**Your goal:** In the entries that follow, find the line containing "apply digest_bytes_inj; [|"; from there, copy every line exactly through the line containing "mkCached arc (sample_inode".

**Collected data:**
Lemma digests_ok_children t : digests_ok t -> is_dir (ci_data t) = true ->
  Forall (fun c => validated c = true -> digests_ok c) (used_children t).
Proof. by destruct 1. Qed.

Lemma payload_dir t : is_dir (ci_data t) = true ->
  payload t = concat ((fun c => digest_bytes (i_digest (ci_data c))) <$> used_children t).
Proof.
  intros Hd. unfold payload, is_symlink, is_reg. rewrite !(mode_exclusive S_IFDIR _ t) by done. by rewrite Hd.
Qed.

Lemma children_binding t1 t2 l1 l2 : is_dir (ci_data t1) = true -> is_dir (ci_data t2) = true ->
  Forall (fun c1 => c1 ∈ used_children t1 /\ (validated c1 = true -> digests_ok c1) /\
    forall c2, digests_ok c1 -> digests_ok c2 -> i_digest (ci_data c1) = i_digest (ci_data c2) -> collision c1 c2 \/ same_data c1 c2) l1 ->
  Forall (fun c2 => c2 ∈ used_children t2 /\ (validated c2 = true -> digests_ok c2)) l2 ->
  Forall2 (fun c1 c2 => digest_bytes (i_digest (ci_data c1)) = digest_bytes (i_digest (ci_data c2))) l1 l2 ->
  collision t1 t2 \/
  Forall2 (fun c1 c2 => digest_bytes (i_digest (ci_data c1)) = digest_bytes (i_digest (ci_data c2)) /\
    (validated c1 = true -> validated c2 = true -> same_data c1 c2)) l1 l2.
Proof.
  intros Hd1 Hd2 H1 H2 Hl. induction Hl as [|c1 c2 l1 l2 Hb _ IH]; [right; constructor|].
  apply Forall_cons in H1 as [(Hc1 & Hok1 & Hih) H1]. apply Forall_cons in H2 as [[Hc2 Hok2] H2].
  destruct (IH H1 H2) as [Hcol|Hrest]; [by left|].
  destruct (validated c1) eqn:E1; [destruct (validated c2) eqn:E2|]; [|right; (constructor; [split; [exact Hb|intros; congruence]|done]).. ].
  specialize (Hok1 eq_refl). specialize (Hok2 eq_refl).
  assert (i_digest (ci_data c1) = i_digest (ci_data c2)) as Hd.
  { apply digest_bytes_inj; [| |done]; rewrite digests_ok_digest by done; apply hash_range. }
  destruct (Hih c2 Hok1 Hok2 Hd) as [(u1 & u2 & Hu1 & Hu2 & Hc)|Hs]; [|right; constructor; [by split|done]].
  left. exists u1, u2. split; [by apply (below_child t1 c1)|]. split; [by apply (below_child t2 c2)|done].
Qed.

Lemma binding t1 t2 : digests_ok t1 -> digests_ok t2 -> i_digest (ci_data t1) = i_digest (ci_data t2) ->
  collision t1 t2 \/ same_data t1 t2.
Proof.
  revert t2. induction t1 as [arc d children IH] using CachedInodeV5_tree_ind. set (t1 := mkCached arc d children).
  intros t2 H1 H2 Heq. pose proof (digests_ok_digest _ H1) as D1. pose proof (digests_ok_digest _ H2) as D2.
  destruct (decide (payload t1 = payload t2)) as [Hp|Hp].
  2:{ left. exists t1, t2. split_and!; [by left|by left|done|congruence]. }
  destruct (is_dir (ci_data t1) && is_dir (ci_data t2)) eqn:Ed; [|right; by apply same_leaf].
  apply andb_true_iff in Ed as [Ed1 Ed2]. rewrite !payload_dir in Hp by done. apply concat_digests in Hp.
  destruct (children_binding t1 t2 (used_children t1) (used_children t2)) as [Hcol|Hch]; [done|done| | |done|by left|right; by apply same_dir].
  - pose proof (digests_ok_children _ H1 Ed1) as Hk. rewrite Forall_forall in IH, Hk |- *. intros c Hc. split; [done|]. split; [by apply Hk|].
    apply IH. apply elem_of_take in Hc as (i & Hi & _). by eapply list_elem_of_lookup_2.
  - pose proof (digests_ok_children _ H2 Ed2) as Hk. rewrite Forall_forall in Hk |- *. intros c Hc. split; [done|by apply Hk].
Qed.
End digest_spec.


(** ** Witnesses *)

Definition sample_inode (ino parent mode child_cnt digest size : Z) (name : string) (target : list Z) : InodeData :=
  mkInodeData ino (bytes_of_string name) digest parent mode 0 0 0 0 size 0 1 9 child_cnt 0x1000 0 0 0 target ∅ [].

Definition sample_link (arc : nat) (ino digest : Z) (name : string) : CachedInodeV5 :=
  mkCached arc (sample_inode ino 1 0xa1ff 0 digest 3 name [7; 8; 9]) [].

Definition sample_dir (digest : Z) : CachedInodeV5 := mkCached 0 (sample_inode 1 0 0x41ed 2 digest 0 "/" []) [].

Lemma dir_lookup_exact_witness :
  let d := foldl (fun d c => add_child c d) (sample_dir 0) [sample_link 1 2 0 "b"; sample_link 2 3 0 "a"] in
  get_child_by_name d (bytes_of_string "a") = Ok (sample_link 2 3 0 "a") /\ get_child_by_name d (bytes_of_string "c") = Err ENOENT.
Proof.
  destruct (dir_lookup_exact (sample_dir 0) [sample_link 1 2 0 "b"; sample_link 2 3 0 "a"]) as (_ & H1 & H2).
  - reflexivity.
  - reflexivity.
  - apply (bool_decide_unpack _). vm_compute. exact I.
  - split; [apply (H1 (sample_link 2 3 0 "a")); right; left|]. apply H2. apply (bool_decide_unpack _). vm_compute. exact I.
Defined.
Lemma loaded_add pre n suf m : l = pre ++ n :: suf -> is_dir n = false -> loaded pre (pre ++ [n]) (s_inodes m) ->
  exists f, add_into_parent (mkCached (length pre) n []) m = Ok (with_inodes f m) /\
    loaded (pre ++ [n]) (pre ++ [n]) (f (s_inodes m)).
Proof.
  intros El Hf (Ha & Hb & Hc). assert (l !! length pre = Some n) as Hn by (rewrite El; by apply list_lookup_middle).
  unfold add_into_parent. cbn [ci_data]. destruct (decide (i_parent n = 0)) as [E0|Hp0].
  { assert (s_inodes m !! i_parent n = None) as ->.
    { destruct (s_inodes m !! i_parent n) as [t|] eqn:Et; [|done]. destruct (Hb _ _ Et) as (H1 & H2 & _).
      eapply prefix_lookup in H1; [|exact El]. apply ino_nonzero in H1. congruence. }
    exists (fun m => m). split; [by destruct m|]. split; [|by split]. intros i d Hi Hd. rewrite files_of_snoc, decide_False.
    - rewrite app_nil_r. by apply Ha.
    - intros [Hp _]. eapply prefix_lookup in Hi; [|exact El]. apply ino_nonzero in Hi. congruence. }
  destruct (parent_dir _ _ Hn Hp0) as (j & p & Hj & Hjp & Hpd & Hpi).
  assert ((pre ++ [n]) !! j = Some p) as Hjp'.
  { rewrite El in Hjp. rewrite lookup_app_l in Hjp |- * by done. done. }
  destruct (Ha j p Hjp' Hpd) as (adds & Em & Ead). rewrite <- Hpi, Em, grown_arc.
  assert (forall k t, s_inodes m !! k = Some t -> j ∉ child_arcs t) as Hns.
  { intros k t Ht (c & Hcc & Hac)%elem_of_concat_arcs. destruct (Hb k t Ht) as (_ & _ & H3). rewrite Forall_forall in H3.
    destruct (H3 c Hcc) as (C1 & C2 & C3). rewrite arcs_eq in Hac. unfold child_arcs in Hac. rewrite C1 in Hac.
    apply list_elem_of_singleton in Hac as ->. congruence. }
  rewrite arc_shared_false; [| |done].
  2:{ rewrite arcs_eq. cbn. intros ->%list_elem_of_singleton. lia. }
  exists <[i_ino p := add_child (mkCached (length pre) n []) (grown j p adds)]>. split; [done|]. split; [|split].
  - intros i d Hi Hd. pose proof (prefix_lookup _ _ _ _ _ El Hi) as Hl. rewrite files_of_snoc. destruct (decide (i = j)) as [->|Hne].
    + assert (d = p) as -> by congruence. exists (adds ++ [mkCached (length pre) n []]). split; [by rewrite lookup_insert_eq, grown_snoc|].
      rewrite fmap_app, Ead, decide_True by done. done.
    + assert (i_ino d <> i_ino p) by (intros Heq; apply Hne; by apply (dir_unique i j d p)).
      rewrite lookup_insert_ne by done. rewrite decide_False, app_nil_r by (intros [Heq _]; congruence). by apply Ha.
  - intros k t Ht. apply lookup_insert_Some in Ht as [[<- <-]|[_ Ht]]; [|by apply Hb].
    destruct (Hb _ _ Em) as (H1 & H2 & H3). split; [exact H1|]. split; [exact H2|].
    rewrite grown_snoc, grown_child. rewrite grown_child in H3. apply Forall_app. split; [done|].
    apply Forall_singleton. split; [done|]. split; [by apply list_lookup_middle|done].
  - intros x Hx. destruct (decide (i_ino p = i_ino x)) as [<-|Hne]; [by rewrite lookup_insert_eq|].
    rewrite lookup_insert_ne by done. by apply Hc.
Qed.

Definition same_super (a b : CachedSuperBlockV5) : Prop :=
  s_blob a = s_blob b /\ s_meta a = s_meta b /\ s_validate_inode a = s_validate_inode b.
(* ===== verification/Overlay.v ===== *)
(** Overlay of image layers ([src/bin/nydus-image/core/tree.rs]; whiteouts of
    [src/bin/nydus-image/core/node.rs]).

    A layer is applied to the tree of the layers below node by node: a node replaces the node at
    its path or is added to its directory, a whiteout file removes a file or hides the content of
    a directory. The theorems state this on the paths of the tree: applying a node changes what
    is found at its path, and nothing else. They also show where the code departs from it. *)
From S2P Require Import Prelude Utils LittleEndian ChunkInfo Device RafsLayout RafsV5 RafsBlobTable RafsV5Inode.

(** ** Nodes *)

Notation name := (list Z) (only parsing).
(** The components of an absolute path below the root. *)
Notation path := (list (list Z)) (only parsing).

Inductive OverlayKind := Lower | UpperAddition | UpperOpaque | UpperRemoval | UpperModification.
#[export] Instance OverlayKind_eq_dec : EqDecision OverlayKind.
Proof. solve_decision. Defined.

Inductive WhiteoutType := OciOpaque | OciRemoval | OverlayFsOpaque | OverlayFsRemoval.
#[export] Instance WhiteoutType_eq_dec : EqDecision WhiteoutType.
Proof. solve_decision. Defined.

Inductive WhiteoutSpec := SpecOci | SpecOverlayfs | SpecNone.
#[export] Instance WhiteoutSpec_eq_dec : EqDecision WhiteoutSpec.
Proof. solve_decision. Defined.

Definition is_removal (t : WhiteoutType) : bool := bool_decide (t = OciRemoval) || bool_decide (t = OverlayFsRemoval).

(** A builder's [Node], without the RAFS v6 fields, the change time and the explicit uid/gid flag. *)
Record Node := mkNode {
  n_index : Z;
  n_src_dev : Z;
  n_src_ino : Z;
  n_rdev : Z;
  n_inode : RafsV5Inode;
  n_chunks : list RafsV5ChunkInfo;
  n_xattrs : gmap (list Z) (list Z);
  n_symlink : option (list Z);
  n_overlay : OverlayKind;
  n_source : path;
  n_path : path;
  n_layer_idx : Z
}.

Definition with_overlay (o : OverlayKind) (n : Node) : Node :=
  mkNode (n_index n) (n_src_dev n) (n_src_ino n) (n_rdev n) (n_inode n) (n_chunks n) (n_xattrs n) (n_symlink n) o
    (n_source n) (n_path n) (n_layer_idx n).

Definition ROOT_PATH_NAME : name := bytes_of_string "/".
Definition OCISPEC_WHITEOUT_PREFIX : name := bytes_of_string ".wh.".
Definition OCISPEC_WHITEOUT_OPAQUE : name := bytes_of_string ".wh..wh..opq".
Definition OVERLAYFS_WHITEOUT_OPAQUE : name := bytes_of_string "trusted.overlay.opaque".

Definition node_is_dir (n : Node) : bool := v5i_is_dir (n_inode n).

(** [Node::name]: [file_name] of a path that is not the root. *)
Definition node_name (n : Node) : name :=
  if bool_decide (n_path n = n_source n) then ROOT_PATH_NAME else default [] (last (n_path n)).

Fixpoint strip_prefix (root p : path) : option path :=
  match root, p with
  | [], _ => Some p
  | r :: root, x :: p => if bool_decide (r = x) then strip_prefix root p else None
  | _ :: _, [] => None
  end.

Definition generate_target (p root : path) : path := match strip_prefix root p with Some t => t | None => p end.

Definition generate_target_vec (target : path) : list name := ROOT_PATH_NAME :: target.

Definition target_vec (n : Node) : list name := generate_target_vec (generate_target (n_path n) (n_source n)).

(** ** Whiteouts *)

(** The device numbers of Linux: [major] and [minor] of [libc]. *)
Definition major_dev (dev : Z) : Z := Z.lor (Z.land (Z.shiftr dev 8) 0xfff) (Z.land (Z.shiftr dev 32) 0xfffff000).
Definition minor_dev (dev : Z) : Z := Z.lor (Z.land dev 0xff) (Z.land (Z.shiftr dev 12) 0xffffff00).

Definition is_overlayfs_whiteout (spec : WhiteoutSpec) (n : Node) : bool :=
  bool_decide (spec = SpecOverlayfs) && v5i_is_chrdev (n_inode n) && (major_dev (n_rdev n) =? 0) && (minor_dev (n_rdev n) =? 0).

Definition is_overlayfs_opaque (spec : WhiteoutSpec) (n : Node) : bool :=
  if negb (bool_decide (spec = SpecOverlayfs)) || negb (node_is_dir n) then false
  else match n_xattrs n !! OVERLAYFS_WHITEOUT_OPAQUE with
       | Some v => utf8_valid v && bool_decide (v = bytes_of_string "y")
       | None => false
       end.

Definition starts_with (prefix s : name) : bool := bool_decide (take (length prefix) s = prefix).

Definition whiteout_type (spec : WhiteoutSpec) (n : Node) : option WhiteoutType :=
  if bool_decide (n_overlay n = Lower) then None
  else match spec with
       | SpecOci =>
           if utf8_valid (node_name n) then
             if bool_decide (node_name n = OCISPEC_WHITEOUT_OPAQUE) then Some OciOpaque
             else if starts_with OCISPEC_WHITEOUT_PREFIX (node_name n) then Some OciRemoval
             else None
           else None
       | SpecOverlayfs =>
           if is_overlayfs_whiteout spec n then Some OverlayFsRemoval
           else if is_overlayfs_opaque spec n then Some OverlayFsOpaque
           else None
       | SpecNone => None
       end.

**Result of the exercise:**
  { apply digest_bytes_inj; [| |done]; rewrite digests_ok_digest by done; apply hash_range. }
  destruct (Hih c2 Hok1 Hok2 Hd) as [(u1 & u2 & Hu1 & Hu2 & Hc)|Hs]; [|right; constructor; [by split|done]].
  left. exists u1, u2. split; [by apply (below_child t1 c1)|]. split; [by apply (below_child t2 c2)|done].
Qed.

Lemma binding t1 t2 : digests_ok t1 -> digests_ok t2 -> i_digest (ci_data t1) = i_digest (ci_data t2) ->
  collision t1 t2 \/ same_data t1 t2.
Proof.
  revert t2. induction t1 as [arc d children IH] using CachedInodeV5_tree_ind. set (t1 := mkCached arc d children).
  intros t2 H1 H2 Heq. pose proof (digests_ok_digest _ H1) as D1. pose proof (digests_ok_digest _ H2) as D2.
  destruct (decide (payload t1 = payload t2)) as [Hp|Hp].
  2:{ left. exists t1, t2. split_and!; [by left|by left|done|congruence]. }
  destruct (is_dir (ci_data t1) && is_dir (ci_data t2)) eqn:Ed; [|right; by apply same_leaf].
  apply andb_true_iff in Ed as [Ed1 Ed2]. rewrite !payload_dir in Hp by done. apply concat_digests in Hp.
  destruct (children_binding t1 t2 (used_children t1) (used_children t2)) as [Hcol|Hch]; [done|done| | |done|by left|right; by apply same_dir].
  - pose proof (digests_ok_children _ H1 Ed1) as Hk. rewrite Forall_forall in IH, Hk |- *. intros c Hc. split; [done|]. split; [by apply Hk|].
    apply IH. apply elem_of_take in Hc as (i & Hi & _). by eapply list_elem_of_lookup_2.
  - pose proof (digests_ok_children _ H2 Ed2) as Hk. rewrite Forall_forall in Hk |- *. intros c Hc. split; [done|by apply Hk].
Qed.
End digest_spec.


(** ** Witnesses *)

Definition sample_inode (ino parent mode child_cnt digest size : Z) (name : string) (target : list Z) : InodeData :=
  mkInodeData ino (bytes_of_string name) digest parent mode 0 0 0 0 size 0 1 9 child_cnt 0x1000 0 0 0 target ∅ [].

Definition sample_link (arc : nat) (ino digest : Z) (name : string) : CachedInodeV5 :=
  mkCached arc (sample_inode ino 1 0xa1ff 0 digest 3 name [7; 8; 9]) [].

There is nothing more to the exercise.